* [Task item]: From the entries below, retype only the lines from the one with "queue h' !! n = Some (w, d, false)" through the one with "- constructor; [done|..]; rewrite Hq'.", exactly as written.

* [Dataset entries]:

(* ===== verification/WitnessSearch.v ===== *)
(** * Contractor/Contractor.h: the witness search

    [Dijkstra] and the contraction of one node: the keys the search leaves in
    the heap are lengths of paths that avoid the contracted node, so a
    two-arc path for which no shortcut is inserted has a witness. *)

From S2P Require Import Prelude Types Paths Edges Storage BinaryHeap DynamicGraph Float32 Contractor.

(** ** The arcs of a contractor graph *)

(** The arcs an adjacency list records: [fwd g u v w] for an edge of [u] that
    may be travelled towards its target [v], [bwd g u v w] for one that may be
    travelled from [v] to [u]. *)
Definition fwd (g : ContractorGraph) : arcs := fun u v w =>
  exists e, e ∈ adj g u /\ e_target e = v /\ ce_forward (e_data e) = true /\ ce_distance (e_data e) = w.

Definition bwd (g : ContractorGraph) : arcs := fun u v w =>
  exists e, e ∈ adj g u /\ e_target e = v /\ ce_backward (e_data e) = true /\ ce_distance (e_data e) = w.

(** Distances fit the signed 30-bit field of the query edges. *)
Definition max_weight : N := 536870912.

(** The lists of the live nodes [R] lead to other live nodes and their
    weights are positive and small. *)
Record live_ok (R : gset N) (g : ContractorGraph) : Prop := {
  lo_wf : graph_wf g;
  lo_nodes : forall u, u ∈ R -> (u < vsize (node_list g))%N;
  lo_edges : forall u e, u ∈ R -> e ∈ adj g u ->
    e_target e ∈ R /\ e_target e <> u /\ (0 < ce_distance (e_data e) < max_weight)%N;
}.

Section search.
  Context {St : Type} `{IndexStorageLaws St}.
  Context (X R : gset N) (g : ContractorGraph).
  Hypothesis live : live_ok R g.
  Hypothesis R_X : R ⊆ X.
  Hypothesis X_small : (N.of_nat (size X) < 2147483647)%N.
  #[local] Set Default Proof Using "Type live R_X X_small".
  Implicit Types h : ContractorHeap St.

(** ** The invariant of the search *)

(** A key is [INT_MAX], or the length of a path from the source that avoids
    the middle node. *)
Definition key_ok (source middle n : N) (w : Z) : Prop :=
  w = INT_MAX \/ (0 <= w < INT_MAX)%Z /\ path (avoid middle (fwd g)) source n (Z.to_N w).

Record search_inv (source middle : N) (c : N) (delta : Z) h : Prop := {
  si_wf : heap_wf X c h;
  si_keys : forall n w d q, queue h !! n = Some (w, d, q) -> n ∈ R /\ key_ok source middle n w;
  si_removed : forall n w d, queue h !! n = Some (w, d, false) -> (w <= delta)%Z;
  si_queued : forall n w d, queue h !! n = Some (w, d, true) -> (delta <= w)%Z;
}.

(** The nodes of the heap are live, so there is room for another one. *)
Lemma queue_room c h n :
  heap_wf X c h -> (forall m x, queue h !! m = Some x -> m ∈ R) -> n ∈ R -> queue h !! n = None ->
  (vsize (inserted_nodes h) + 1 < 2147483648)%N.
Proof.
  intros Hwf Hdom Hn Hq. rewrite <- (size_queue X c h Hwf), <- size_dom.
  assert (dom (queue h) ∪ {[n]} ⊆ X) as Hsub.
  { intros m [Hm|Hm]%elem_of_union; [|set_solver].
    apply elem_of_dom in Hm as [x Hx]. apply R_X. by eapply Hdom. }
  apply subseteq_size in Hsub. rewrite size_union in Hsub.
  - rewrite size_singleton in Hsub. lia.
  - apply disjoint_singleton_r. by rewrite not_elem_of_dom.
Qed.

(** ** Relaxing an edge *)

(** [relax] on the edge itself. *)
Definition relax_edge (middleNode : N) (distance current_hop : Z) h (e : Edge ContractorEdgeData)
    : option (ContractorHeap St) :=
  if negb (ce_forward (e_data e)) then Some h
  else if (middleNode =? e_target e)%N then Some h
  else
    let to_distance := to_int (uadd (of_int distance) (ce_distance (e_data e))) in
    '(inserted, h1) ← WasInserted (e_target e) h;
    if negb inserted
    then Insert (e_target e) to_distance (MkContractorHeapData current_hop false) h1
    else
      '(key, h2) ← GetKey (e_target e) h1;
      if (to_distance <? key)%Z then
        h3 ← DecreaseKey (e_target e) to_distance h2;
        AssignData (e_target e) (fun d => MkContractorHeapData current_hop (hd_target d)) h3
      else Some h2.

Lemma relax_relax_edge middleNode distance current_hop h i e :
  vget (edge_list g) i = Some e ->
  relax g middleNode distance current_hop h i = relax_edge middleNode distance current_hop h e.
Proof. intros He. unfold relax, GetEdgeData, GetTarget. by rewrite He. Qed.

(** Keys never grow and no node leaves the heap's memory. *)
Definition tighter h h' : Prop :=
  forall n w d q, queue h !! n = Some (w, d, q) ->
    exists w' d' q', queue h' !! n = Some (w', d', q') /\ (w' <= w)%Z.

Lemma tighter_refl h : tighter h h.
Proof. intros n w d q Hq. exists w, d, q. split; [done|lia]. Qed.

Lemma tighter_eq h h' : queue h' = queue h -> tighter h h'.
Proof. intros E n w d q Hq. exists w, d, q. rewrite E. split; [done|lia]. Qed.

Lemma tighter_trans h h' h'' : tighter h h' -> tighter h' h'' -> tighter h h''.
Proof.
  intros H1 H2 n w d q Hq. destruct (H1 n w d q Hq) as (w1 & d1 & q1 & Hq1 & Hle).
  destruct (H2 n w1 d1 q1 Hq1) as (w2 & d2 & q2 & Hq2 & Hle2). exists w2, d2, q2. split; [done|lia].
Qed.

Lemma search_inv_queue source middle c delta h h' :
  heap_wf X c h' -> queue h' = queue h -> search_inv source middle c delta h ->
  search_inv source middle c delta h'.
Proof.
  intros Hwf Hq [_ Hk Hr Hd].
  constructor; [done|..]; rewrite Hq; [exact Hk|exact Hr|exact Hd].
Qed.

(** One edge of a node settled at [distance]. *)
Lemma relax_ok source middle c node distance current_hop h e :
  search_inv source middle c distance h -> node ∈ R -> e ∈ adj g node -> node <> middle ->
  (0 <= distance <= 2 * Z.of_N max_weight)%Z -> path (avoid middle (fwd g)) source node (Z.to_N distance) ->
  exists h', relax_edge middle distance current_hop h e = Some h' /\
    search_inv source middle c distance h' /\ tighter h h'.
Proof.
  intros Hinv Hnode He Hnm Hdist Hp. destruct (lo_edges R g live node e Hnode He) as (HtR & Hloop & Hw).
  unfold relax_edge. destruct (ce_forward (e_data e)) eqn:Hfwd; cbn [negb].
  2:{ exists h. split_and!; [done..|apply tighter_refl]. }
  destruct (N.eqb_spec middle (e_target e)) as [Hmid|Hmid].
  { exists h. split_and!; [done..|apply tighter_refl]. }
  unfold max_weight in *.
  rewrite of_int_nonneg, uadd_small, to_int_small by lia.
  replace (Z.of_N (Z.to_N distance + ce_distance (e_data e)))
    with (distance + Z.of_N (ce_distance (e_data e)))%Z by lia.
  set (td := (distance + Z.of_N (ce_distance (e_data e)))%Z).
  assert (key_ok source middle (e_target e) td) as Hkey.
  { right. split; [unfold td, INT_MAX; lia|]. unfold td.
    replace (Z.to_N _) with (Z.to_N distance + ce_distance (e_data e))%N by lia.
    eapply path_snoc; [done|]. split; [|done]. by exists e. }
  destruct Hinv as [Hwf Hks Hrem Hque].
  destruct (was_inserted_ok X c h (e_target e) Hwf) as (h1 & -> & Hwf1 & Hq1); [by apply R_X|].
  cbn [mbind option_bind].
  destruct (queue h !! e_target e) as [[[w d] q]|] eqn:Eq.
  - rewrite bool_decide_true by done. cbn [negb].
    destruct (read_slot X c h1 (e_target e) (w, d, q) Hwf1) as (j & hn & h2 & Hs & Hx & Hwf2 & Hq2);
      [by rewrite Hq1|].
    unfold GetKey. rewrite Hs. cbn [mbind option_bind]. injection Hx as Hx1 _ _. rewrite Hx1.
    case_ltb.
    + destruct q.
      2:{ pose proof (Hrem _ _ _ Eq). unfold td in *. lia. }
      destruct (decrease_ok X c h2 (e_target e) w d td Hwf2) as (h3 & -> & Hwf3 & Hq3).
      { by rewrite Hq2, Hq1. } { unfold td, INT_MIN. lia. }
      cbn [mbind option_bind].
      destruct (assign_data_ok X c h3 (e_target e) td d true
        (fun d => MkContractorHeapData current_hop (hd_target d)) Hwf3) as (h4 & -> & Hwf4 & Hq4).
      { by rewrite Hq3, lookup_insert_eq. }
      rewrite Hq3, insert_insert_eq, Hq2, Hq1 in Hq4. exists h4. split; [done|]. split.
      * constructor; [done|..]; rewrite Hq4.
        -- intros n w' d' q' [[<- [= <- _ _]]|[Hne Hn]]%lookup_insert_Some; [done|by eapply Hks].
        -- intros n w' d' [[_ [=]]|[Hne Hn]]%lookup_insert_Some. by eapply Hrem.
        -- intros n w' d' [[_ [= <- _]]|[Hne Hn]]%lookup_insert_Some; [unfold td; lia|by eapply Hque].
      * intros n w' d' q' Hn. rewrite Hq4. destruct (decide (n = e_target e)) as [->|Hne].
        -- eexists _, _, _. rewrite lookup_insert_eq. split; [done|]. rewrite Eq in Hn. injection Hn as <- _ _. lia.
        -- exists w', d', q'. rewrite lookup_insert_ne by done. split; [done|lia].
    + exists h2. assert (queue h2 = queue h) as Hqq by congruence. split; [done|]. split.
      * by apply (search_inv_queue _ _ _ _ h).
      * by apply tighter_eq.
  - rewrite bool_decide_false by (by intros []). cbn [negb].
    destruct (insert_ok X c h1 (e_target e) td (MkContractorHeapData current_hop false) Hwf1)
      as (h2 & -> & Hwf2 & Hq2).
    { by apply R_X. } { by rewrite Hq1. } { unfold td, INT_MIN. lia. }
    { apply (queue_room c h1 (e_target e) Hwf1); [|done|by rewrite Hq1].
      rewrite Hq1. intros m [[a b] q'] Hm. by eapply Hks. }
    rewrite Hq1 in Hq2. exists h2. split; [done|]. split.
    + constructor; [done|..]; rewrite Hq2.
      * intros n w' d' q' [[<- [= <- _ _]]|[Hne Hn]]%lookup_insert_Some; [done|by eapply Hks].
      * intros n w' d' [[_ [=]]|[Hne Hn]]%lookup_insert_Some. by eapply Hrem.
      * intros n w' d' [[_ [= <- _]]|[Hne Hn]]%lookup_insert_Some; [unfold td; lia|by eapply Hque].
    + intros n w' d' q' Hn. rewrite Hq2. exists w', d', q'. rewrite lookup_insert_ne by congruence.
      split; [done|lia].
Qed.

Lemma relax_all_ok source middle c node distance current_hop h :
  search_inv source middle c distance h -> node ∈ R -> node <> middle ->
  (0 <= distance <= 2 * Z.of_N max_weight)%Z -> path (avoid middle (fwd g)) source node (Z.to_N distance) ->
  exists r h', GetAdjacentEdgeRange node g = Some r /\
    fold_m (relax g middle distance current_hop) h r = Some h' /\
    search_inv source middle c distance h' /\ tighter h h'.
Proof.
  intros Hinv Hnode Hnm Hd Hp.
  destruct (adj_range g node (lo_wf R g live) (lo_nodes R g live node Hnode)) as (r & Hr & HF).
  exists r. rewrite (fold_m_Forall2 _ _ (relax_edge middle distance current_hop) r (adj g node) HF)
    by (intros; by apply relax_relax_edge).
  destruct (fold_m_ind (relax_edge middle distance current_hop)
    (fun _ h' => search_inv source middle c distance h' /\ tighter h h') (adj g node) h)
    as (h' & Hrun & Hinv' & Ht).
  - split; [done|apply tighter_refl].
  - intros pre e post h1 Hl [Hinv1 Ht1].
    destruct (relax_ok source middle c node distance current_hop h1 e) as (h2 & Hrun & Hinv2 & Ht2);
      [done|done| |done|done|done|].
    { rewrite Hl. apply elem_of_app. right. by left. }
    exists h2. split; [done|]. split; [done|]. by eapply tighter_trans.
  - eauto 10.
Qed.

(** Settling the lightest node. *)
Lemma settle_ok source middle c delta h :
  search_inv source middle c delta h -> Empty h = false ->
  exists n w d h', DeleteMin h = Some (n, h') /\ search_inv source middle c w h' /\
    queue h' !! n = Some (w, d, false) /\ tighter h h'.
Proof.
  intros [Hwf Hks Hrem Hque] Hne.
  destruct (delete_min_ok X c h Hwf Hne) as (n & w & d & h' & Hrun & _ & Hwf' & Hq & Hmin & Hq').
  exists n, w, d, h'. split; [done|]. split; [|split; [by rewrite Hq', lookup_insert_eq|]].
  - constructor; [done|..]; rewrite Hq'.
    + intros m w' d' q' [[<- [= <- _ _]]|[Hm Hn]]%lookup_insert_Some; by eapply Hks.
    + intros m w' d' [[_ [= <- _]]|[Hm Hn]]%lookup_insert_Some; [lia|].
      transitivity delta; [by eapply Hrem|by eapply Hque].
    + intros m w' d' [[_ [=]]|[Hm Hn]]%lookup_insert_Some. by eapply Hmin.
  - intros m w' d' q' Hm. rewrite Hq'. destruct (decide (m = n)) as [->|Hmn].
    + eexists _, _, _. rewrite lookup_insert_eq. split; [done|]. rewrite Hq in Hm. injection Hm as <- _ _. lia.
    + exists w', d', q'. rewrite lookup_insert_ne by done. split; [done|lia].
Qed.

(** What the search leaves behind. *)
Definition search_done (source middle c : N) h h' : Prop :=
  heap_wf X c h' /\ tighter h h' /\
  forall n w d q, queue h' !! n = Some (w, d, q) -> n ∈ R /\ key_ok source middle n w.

* [Answer box]:
    queue h' !! n = Some (w, d, false) /\ tighter h h'.
Proof.
  intros [Hwf Hks Hrem Hque] Hne.
  destruct (delete_min_ok X c h Hwf Hne) as (n & w & d & h' & Hrun & _ & Hwf' & Hq & Hmin & Hq').
  exists n, w, d, h'. split; [done|]. split; [|split; [by rewrite Hq', lookup_insert_eq|]].
  - constructor; [done|..]; rewrite Hq'.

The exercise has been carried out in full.